Saved data entries:
※ ※ ※

(** ** Adding a comment *)

Lemma pushComment_healthy (doc : Stored Task) (user : ObjectId) (text : string)
    (timestamp : Z) (w : world) :
  faults w = [] -> truthy_str (trim text) = true ->
  let c := mkComment
             (fresh (list_to_set (map c_id (t_comments doc.2)) : gset ObjectId))
             (ROid user) (trim text) timestamp in
  let t2 := TaskModel.set_updatedAt (clock w)
              (TaskModel.set_comments (t_comments doc.2 ++ [c])%list doc.2) in
  TaskModel.pushComment doc (ROid user) text timestamp w
  = (Ok (doc.1, t2), set_tasks (insert doc.1 t2) w).
Proof.
  intros Hw Htext c t2. apply wp_equation. unfold TaskModel.pushComment.
  cbn [castRequired castObjectId]. rewrite Htext.
  wp_follow. now split.
Qed.

Lemma add_commenters_returns (me : string) (cs : list Comment)
    (set : list string) (w : world) :
  Forall (fun c => c_author c <> RNull) cs ->
  exists recipients,
    CommentsRoute.add_commenters me cs set w = (Ok recipients, w).
Proof.
  intros Hcs. revert set. induction Hcs as [|c cs Hc _ IH]; intros set.
  - now exists set.
  - cbn [CommentsRoute.add_commenters]. unfold bind, toString.
    destruct (c_author c) eqn:Ha; try contradiction; cbn [toStringOpt orThrow ret];
      apply IH.
Qed.

Lemma send_all_only_notifies (user : ObjectId) (task : Stored Task)
    (text : string) (recipients : list string) :
  preserves only_notifies (CommentsRoute.send_all user task text recipients).
Proof.
  apply send_all_preserves; [exact _|].
  intros r. unfold_handlers. preserve.
Qed.

Lemma send_all_returns (user : ObjectId) (task : Stored Task) (text : string)
    (recipients : list string) (w : world) :
  (CommentsRoute.send_all user task text recipients w).1 = Ok tt.
Proof.
  revert w. induction recipients as [|r rest IH]; intros w; [reflexivity|].
  cbn [CommentsRoute.send_all]. unfold bind.
  destruct (createCommentNotification_best_effort (RStr r) (ROid user) task text w)
    as (v & w' & E & _).
  rewrite E. apply IH.
Qed.

Lemma getCommentDescription_truthy (action : string) (task : Stored Task)
    (comment : Comment) :
  truthy_str (activityLogger.getCommentDescription action task comment) = true.
Proof.
  unfold activityLogger.getCommentDescription.
  repeat match goal with
         | |- context [if String.eqb action ?s then _ else _] =>
             destruct (String.eqb action s)
         end; reflexivity.
Qed.

Lemma logCommentActivity_logged (user : ObjectId) (action : string)
    (task : Stored Task) (comment : Comment) (req : option Request)
    (md : list (string * Meta)) (w : world) :
  faults w = [] -> in_enum ActivityLogModel.actions action = true ->
  exists entry,
    activityLogger.logCommentActivity (ROid user) action task comment req md w
    = (Ok (Some (fresh (dom (activitylogs w)), entry)),
       set_activitylogs (insert (fresh (dom (activitylogs w))) entry) w)
    /\ a_userId entry = user /\ a_action entry = action
    /\ a_entityType entry = Some "comment"
    /\ a_entityId entry = Some (c_id comment)
    /\ a_relatedEntityType entry = Some "task"
    /\ a_relatedEntityId entry = Some task.1
    /\ a_createdAt entry = clock w.
Proof.
  intros Hw Ha. eexists. split.
  - apply wp_equation.
    unfold activityLogger.logCommentActivity, ActivityLogModel.logActivity,
      ActivityLogModel.validate.
    cbn [ActivityLogModel.userId ActivityLogModel.action
         ActivityLogModel.description ActivityLogModel.entityType
         ActivityLogModel.entityId ActivityLogModel.relatedEntityType
         ActivityLogModel.relatedEntityId castRequired castObjectId
         mbind option_bind].
    rewrite Ha, getCommentDescription_truthy.
    cbn [andb opt_in_enum].
    change (in_enum ActivityLogModel.entityTypes "comment") with true.
    change (in_enum ActivityLogModel.entityTypes "task") with true.
    cbn [andb].
    wp_follow. split; reflexivity.
  - repeat split.
Qed.

Lemma populate_user_found (sel : list string) (w : world) (r : Ref) (a : ObjectId) :
  castObjectId r = Some (Some a) -> is_Some (users w !! a) ->
  populate_user sel w r <> RNull.
Proof.
  intros Hr [u Hu]. unfold populate_user. now rewrite Hr, Hu.
Qed.
Lemma all_writes_perm D bs1 bs2 :
  bs1 ≡ₚ bs2 →
  match all_writes D bs1, all_writes D bs2 with
  | Some ws1, Some ws2 => ws1 ≡ₚ ws2
  | None, None => True
  | _, _ => False
  end.
Proof.
  induction 1 as [|[v t] l l' Hp IH|[v1 t1] [v2 t2] l|l l' l'' Hp1 IH1 Hp2 IH2];
    simpl.
  - done.
  - destruct (bucket_writes_from D v t 0 (D v t)) as [ws|]; simpl; [|done].
    destruct (all_writes D l), (all_writes D l'); simpl; try done.
    by rewrite IH.
  - destruct (bucket_writes_from D v1 t1 0 (D v1 t1)) as [ws1|],
             (bucket_writes_from D v2 t2 0 (D v2 t2)) as [ws2|],
             (all_writes D l) as [ws|]; simpl; try done.
    rewrite !(assoc_L (++)). by rewrite (comm (++) ws2 ws1).
  - destruct (all_writes D l), (all_writes D l'), (all_writes D l'');
      try done. by etrans.
Qed.

Lemma last_write_inv D v t d w :
  w ∈ last_write D v t d → ∃ i, w = (v, t, i, d) ∧ S i = length (D v t).
Proof.
  unfold last_write. destruct (length (D v t)) as [|n].
  - by intros ?%elem_of_nil.
  - intros ->%list_elem_of_singleton. by exists n.
Qed.

Lemma step_writes_closes D v t i d ws :
  D v t !! i = Some d → step_writes D v t i d = Some ws →
  ∀ w, w ∈ ws → closes D w.
Proof.
  intros Hd. unfold step_writes.
  destruct (bool_decide (t = BetaRelease) && bool_decide (i = 0%nat)) eqn:Hb.
  { intros [= <-] w Hw. by apply elem_of_nil in Hw. }
  destruct (bool_decide (t = RCRelease) && bool_decide (i = 0%nat)) eqn:Hrc.
  { apply andb_prop in Hrc as [->%bool_decide_eq_true ->%bool_decide_eq_true].
    intros [= <-] w (n & -> & Hn)%last_write_inv. by apply closes_beta. }
  destruct (bool_decide (t = GARelease) && bool_decide (i = 0%nat)) eqn:Hga.
  { apply andb_prop in Hga as [->%bool_decide_eq_true ->%bool_decide_eq_true].
    destruct (prevVersion v) as [prev|] eqn:Hprev; [|done]. simpl.
    intros [= <-] w [Hw|Hw]%elem_of_app.
    - apply last_write_inv in Hw as (n & -> & Hn). by apply closes_rc.
    - apply last_write_inv in Hw as (n & -> & Hn). by eapply closes_ga. }
  destruct i as [|j]; [done|].
  intros [= <-] w ->%list_elem_of_singleton. by apply closes_next.
Qed.

Lemma bucket_writes_from_closes D v t ds i ws :
  (∀ k d, ds !! k = Some d → D v t !! (i + k)%nat = Some d) →
  bucket_writes_from D v t i ds = Some ws →
  ∀ w, w ∈ ws → closes D w.
Proof.
  revert i ws. induction ds as [|d ds IH]; intros i ws Hds; simpl.
  - intros [= <-] w Hw. by apply elem_of_nil in Hw.
  - destruct (step_writes D v t i d) as [ws1|] eqn:Hstep; [|done]. simpl.
    destruct (bucket_writes_from D v t (S i) ds) as [ws2|] eqn:Hrest; [|done].
    intros [= <-] w [Hw|Hw]%elem_of_app.
    + eapply step_writes_closes; [|done..].
      specialize (Hds 0%nat d eq_refl). by rewrite Nat.add_0_r in Hds.
    + eapply (IH (S i)); [|done..]. intros k d' Hk.
      specialize (Hds (S k) d' Hk). by rewrite Nat.add_succ_r in Hds.
Qed.

Lemma all_writes_closes D bs ws :
  all_writes D bs = Some ws → ∀ w, w ∈ ws → closes D w.
Proof.
  revert ws. induction bs as [|[v t] bs IH]; intros ws; simpl.
  - intros [= <-] w Hw. by apply elem_of_nil in Hw.
  - destruct (bucket_writes_from D v t 0 (D v t)) as [ws1|] eqn:Hb; [|done].
    destruct (all_writes D bs) as [ws2|]; [|done]. simpl.
    intros [= <-] w [Hw|Hw]%elem_of_app.
    + by eapply (bucket_writes_from_closes D v t (D v t) 0%nat).
    + by eapply IH.
Qed.

Lemma closes_functional r w1 w2 :
  distinct_predecessors r →
  closes (dates r) w1 → closes (dates r) w2 →
  target w1 = target w2 → w1.2 = w2.2.
Proof.
  intros Hdist H1 H2 Ht. unfold target in Ht.
  assert (Hlt : ∀ v t i d, dates r v t !! S i = Some d →
                           S i ≠ length (dates r v t)).
  { intros v t i d H%lookup_lt_Some. lia. }
  assert (Hne : ∀ w d, dates r w GARelease !! 0%nat = Some d →
                       bucket r w GARelease ≠ []).
  { intros w d H Hnil. unfold dates in H. by rewrite Hnil in H. }
  destruct H1 as [v t i d Hd|v i d Hl Hd|v i d Hl Hd|w v i d Hp Hl Hd];
    destruct H2 as [v' t' i' d' Hd'|v' i' d' Hl' Hd'|v' i' d' Hl' Hd'
                   |w' v' i' d' Hp' Hl' Hd'];
    simpl in *; inversion Ht; subst; try congruence;
    try (by exfalso; eapply Hlt).
  assert (w = w') as -> by (eapply Hdist; eauto). congruence.
Qed.

Lemma all_writes_consistent r bs ws :
  distinct_predecessors r → all_writes (dates r) bs = Some ws → consistent ws.
Proof.
  intros Hdist Hws w1 w2 H1 H2.
  apply (closes_functional r); [done|by eapply all_writes_closes..].
Qed.

(** Two visits of the same buckets, in any two orders. *)
Lemma pass1_perm r o1 o2 :
  distinct_predecessors r →
  buckets_of o1 ≡ₚ buckets_of o2 →
  pass1 o1 r = pass1 o2 r.
Proof.
  intros Hdist Hperm. rewrite !pass1_writes.
  pose proof (all_writes_perm (dates r) _ _ Hperm) as Hw.
  destruct (all_writes (dates r) (buckets_of o1)) as [ws1|] eqn:H1,
           (all_writes (dates r) (buckets_of o2)) as [ws2|] eqn:H2;
    try done.
  simpl. f_equal. apply apply_writes_perm; [done|].
  by eapply all_writes_consistent.
Qed.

※ ※ ※

Could you write out exactly the lines above, starting at the first one and ending with the line that has "revert w. induction"?

Your response:
(** ** Adding a comment *)

Lemma pushComment_healthy (doc : Stored Task) (user : ObjectId) (text : string)
    (timestamp : Z) (w : world) :
  faults w = [] -> truthy_str (trim text) = true ->
  let c := mkComment
             (fresh (list_to_set (map c_id (t_comments doc.2)) : gset ObjectId))
             (ROid user) (trim text) timestamp in
  let t2 := TaskModel.set_updatedAt (clock w)
              (TaskModel.set_comments (t_comments doc.2 ++ [c])%list doc.2) in
  TaskModel.pushComment doc (ROid user) text timestamp w
  = (Ok (doc.1, t2), set_tasks (insert doc.1 t2) w).
Proof.
  intros Hw Htext c t2. apply wp_equation. unfold TaskModel.pushComment.
  cbn [castRequired castObjectId]. rewrite Htext.
  wp_follow. now split.
Qed.

Lemma add_commenters_returns (me : string) (cs : list Comment)
    (set : list string) (w : world) :
  Forall (fun c => c_author c <> RNull) cs ->
  exists recipients,
    CommentsRoute.add_commenters me cs set w = (Ok recipients, w).
Proof.
  intros Hcs. revert set. induction Hcs as [|c cs Hc _ IH]; intros set.
  - now exists set.
  - cbn [CommentsRoute.add_commenters]. unfold bind, toString.
    destruct (c_author c) eqn:Ha; try contradiction; cbn [toStringOpt orThrow ret];
      apply IH.
Qed.

Lemma send_all_only_notifies (user : ObjectId) (task : Stored Task)
    (text : string) (recipients : list string) :
  preserves only_notifies (CommentsRoute.send_all user task text recipients).
Proof.
  apply send_all_preserves; [exact _|].
  intros r. unfold_handlers. preserve.
Qed.

Lemma send_all_returns (user : ObjectId) (task : Stored Task) (text : string)
    (recipients : list string) (w : world) :
  (CommentsRoute.send_all user task text recipients w).1 = Ok tt.
Proof.
  revert w. induction recipients as [|r rest IH]; intros w; [reflexivity|].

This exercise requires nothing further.